Could you write out, word for word, each line from the one containing "Proof. intros. unfold" to the last line of the data below, both included and nothing more?

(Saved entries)
============

(* ===== verification/Block.v ===== *)
(** * Block storage (include/modvm/io/block.h)

    The interface between the VirtIO block device and its storage: struct
    block_ops as a class, and what its comments promise as laws. *)

From S2P Require Import Prelude.

(** struct block_ops and the [readonly] field of struct block_backend.
    [blk_read b count offset] returns the bytes stored at the start of the
    buffer and the return value; [blk_write b buf offset] the return value.
    [blk_flush] is [None] when the callback is absent. *)
Class BlockBackend (B : Type) := {
  blk_read : B → Z → Z → B * list Z * Z;
  blk_write : B → list Z → Z → B * Z;
  blk_flush : option (B → B * Z);
  blk_capacity : B → Z;
  blk_readonly : B → bool;
}.

(** [len] bytes of a disk from [off] on. *)
Definition disk_slice (disk : Z → Z) (off len : Z) : list Z := disk <$> seqZ off len.

(** "Return bytes transferred or negative project error.  Short transfers are
    allowed.  Errors may follow partial I/O."  [disk b x] is the byte the
    storage holds at offset [x]. *)
Class BlockLaws (B : Type) `{BlockBackend B} := {
  disk : B → Z → Z;
  law_blk_capacity b : is_u64 (blk_capacity b);
  law_blk_bytes b x : is_u8 (disk b x);
  law_blk_read b n off :
    0 < n → 0 ≤ off → off + n ≤ blk_capacity b →
    let '(b', data, ret) := blk_read b n off in
    disk b' = disk b ∧ blk_capacity b' = blk_capacity b ∧ blk_readonly b' = blk_readonly b ∧
    ret ≤ n ∧ Z.of_nat (length data) ≤ n ∧ (ret = n → data = disk_slice (disk b) off n);
  law_blk_write b buf off :
    buf ≠ [] → Forall is_u8 buf → 0 ≤ off → off + Z.of_nat (length buf) ≤ blk_capacity b →
    let '(b', ret) := blk_write b buf off in
    blk_capacity b' = blk_capacity b ∧ blk_readonly b' = blk_readonly b ∧
    (∀ x, ¬ (off ≤ x < off + Z.of_nat (length buf)) → disk b' x = disk b x) ∧
    (ret = Z.of_nat (length buf) → disk_slice (disk b') off (Z.of_nat (length buf)) = buf);
  law_blk_flush flush b :
    blk_flush = Some flush →
    let '(b', _) := flush b in
    disk b' = disk b ∧ blk_capacity b' = blk_capacity b ∧ blk_readonly b' = blk_readonly b;
}.

#[global] Arguments disk_slice : simpl never.

Lemma length_disk_slice d off n : length (disk_slice d off n) = Z.to_nat n.
Proof. unfold disk_slice. by rewrite length_fmap, length_seqZ. Qed.

Lemma disk_slice_app d off n k :
  0 ≤ n → 0 ≤ k → disk_slice d off (n + k) = disk_slice d off n ++ disk_slice d (off + n) k.
Proof. intros. unfold disk_slice. by rewrite seqZ_app, fmap_app by lia. Qed.

Lemma disk_slice_ext d d' off n :
  (∀ x, off ≤ x < off + n → d x = d' x) → disk_slice d off n = disk_slice d' off n.
Proof.
  intros E. apply list_fmap_ext. intros i x Hx. apply lookup_seqZ in Hx as [-> Hx]. apply E. lia.
Qed.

============

■ ANSWER BOX ■
Proof. intros. unfold disk_slice. by rewrite seqZ_app, fmap_app by lia. Qed.

Lemma disk_slice_ext d d' off n :
  (∀ x, off ≤ x < off + n → d x = d' x) → disk_slice d off n = disk_slice d' off n.
Proof.
  intros E. apply list_fmap_ext. intros i x Hx. apply lookup_seqZ in Hx as [-> Hx]. apply E. lia.
Qed.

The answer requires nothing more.